• [DIRECTIONS] When you find the line with "elem_of_app; by left)." among the records below, reproduce it and each line after it exactly, ending with the line with "eapply (log_inode_number d".

• [Stored data]
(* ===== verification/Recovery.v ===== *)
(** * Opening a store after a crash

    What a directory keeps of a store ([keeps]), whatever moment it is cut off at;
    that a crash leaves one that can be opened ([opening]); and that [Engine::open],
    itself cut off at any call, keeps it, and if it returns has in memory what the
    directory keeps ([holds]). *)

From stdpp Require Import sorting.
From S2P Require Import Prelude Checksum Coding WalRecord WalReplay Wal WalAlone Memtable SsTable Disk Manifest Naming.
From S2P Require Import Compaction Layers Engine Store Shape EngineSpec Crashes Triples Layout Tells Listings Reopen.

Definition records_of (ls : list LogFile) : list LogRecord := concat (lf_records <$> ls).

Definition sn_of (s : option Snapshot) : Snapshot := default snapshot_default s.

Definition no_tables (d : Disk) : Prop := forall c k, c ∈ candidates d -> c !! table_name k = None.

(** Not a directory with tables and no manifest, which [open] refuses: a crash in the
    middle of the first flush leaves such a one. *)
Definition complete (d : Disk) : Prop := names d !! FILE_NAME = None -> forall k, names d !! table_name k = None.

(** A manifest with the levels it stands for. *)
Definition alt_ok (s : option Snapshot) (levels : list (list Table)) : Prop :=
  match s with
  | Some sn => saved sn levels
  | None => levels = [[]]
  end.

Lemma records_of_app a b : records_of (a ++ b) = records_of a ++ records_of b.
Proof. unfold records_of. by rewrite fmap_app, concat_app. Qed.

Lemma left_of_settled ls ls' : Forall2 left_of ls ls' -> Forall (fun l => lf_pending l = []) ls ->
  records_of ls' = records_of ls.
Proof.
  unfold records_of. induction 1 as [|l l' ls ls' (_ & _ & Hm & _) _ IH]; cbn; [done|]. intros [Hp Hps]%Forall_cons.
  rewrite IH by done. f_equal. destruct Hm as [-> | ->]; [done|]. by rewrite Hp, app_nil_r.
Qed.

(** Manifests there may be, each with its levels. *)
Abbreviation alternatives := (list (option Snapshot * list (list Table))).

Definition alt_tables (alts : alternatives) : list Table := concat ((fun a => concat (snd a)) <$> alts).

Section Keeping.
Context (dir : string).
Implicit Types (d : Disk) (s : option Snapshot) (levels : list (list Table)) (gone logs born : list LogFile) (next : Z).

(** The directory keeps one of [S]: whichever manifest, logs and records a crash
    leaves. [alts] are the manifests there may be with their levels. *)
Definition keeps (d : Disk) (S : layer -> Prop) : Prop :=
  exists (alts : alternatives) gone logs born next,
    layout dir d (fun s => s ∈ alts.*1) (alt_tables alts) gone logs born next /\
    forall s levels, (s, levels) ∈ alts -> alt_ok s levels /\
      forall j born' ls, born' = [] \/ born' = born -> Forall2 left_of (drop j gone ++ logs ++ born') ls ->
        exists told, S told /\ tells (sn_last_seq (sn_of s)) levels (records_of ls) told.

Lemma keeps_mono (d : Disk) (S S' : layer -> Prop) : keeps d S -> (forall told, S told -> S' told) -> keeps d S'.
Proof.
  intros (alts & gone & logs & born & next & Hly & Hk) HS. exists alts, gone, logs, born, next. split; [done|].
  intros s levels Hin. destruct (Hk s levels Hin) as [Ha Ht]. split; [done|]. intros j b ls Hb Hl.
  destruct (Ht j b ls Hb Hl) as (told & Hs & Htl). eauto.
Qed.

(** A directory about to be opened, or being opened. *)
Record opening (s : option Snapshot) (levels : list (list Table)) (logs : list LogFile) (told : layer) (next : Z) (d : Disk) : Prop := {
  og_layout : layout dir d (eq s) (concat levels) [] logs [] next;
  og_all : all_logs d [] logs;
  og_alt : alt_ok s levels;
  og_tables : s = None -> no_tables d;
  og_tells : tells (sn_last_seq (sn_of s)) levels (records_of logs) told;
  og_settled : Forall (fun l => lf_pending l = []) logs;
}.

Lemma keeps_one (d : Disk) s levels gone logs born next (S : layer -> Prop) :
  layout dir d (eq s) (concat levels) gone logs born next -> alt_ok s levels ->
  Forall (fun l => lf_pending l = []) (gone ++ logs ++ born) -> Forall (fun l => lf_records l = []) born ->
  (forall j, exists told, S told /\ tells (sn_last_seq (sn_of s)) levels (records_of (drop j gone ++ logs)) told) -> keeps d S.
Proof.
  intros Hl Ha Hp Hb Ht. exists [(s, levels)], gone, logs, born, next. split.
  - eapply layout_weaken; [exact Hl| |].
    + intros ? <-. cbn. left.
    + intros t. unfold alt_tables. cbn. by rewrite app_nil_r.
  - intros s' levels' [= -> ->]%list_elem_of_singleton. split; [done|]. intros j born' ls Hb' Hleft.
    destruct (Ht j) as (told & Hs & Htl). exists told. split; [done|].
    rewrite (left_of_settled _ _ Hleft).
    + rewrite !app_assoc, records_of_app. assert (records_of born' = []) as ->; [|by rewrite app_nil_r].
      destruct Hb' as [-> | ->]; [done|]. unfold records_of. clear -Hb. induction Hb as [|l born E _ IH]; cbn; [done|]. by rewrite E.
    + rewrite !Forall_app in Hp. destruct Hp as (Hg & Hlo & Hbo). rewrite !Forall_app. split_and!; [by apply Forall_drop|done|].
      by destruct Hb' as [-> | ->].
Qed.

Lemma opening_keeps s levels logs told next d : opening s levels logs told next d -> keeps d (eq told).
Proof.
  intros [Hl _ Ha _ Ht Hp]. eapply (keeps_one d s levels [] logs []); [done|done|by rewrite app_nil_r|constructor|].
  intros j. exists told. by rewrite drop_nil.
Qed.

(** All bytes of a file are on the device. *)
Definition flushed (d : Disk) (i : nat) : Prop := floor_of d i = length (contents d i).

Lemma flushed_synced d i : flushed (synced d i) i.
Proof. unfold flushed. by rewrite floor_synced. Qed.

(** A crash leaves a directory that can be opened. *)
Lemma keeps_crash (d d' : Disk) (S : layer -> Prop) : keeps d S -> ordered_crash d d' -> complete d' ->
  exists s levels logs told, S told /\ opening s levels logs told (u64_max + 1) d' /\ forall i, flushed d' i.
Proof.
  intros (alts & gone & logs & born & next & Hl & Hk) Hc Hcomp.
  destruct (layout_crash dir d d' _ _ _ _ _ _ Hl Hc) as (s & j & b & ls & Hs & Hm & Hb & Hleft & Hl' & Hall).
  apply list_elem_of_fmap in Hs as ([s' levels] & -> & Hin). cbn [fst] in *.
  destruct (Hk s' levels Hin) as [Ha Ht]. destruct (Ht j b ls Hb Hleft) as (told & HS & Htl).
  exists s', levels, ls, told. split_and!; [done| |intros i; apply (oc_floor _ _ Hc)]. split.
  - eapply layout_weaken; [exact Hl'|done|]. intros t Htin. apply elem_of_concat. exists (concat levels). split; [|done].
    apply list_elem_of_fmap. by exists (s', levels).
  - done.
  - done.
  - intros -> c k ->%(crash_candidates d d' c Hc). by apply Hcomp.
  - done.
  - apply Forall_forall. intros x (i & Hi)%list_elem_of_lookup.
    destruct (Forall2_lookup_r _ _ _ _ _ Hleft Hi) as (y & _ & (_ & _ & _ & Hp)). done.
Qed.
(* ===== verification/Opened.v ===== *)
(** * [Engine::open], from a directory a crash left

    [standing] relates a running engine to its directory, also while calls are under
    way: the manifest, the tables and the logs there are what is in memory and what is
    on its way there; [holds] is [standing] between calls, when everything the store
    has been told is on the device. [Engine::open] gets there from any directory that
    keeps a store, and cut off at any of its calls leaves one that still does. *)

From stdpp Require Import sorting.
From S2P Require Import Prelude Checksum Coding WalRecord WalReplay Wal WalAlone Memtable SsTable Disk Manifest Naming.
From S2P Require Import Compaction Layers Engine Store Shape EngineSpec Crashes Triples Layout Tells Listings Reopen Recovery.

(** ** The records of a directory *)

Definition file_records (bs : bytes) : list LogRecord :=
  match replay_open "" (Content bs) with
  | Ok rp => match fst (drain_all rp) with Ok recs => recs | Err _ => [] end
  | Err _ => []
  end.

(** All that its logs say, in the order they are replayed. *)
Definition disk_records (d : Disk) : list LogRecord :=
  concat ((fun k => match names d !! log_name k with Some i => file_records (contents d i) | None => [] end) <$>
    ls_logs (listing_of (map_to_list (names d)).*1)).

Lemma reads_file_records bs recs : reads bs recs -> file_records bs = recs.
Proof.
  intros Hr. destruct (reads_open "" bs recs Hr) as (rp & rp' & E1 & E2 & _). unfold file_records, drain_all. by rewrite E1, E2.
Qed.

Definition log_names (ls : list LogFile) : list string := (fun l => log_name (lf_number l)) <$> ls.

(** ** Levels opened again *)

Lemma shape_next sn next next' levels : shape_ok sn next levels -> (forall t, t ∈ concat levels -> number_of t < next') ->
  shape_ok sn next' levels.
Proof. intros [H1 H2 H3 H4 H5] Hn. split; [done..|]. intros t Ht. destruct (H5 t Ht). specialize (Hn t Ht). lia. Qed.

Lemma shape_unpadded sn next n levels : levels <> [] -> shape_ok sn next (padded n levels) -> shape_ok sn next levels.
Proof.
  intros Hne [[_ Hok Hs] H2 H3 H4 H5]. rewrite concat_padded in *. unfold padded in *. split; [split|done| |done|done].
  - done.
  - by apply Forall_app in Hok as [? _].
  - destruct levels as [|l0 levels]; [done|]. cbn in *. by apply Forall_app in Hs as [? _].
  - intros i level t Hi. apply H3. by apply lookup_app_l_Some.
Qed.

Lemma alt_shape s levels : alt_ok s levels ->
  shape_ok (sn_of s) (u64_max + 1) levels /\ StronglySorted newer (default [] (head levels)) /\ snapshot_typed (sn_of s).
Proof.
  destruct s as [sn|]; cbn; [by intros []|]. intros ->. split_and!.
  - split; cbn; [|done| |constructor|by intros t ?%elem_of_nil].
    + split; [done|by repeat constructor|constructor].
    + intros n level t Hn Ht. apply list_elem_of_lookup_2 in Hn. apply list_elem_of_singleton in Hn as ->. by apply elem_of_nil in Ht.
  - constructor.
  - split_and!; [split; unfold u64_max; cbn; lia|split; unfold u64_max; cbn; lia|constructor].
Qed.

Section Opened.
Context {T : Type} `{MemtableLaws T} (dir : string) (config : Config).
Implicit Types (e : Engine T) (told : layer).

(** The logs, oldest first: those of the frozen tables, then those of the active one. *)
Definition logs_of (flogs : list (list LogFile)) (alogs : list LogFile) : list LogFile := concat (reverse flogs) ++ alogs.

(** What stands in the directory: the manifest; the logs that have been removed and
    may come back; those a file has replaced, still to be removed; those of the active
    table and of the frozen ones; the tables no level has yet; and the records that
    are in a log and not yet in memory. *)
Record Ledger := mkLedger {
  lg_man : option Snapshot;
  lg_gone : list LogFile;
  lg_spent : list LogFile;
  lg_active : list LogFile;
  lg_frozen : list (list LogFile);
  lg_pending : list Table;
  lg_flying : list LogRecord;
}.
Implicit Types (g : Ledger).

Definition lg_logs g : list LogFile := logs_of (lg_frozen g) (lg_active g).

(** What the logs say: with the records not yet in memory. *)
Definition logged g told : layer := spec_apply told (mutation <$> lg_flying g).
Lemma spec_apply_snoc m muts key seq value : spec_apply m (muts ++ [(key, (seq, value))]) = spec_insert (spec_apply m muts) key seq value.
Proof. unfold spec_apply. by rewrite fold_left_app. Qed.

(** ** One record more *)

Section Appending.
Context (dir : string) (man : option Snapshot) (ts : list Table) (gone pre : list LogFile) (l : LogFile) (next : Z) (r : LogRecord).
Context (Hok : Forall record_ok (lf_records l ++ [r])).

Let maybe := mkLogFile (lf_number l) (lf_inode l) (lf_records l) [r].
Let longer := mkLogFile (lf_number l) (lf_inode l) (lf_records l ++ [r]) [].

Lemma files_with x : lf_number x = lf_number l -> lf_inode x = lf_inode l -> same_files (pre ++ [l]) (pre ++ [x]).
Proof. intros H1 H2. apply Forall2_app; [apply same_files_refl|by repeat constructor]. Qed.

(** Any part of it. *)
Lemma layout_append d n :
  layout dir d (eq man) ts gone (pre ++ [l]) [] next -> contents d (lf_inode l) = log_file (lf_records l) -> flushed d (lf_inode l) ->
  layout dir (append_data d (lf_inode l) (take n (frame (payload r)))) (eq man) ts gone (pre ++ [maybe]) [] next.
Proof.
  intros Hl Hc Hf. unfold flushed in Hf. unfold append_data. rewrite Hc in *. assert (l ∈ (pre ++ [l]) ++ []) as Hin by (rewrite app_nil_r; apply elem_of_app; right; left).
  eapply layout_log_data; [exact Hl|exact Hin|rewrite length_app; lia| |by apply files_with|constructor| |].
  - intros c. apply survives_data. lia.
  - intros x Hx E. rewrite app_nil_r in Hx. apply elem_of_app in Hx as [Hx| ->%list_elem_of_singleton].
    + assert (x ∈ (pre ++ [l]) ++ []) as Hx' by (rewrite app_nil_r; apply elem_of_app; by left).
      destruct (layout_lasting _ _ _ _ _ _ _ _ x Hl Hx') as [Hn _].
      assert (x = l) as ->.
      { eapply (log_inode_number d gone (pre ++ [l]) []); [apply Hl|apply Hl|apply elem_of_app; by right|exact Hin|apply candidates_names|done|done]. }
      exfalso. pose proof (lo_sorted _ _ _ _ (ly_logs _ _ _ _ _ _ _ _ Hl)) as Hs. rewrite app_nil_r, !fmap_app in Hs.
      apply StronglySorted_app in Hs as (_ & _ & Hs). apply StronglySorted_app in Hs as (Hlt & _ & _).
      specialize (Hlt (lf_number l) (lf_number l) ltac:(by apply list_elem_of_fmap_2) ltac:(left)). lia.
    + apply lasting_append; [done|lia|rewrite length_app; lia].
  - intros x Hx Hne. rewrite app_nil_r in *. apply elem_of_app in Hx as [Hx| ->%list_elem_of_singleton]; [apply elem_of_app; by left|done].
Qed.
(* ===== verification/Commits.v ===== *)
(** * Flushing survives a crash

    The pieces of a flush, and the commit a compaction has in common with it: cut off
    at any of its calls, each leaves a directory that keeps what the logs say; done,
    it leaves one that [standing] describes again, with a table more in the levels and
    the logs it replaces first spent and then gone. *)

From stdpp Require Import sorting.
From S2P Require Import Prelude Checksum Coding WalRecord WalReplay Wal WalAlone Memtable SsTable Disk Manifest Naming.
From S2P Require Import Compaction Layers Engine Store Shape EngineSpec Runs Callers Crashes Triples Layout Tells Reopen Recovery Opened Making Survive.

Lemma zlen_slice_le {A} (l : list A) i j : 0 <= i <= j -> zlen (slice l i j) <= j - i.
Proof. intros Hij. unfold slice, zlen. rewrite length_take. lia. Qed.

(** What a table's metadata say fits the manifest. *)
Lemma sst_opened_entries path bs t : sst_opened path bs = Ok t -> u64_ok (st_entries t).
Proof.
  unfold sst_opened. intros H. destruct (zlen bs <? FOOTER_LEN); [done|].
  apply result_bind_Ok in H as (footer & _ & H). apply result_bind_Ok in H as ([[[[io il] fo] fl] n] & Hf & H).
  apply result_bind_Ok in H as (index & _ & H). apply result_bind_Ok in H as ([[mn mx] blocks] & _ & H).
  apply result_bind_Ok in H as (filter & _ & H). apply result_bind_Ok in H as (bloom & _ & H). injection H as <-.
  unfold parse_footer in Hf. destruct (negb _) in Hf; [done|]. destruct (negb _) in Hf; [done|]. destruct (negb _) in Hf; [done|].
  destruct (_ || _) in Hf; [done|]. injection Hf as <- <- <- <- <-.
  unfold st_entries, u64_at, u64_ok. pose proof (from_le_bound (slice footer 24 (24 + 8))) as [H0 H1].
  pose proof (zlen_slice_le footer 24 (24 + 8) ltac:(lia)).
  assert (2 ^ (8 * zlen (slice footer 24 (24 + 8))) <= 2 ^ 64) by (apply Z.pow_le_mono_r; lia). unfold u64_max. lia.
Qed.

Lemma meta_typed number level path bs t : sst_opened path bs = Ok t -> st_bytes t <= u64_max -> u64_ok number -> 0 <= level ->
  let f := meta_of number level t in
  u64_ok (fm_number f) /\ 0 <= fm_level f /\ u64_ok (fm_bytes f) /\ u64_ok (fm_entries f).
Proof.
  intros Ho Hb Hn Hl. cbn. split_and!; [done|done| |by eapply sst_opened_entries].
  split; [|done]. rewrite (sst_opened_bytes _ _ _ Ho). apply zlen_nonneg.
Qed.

• [ANSWER BOX]
    + assert (x ∈ (pre ++ [l]) ++ []) as Hx' by (rewrite app_nil_r; apply elem_of_app; by left).
      destruct (layout_lasting _ _ _ _ _ _ _ _ x Hl Hx') as [Hn _].
      assert (x = l) as ->.
      { eapply (log_inode_number d gone (pre ++ [l]) []); [apply Hl|apply Hl|apply elem_of_app; by right|exact Hin|apply candidates_names|done|done]. }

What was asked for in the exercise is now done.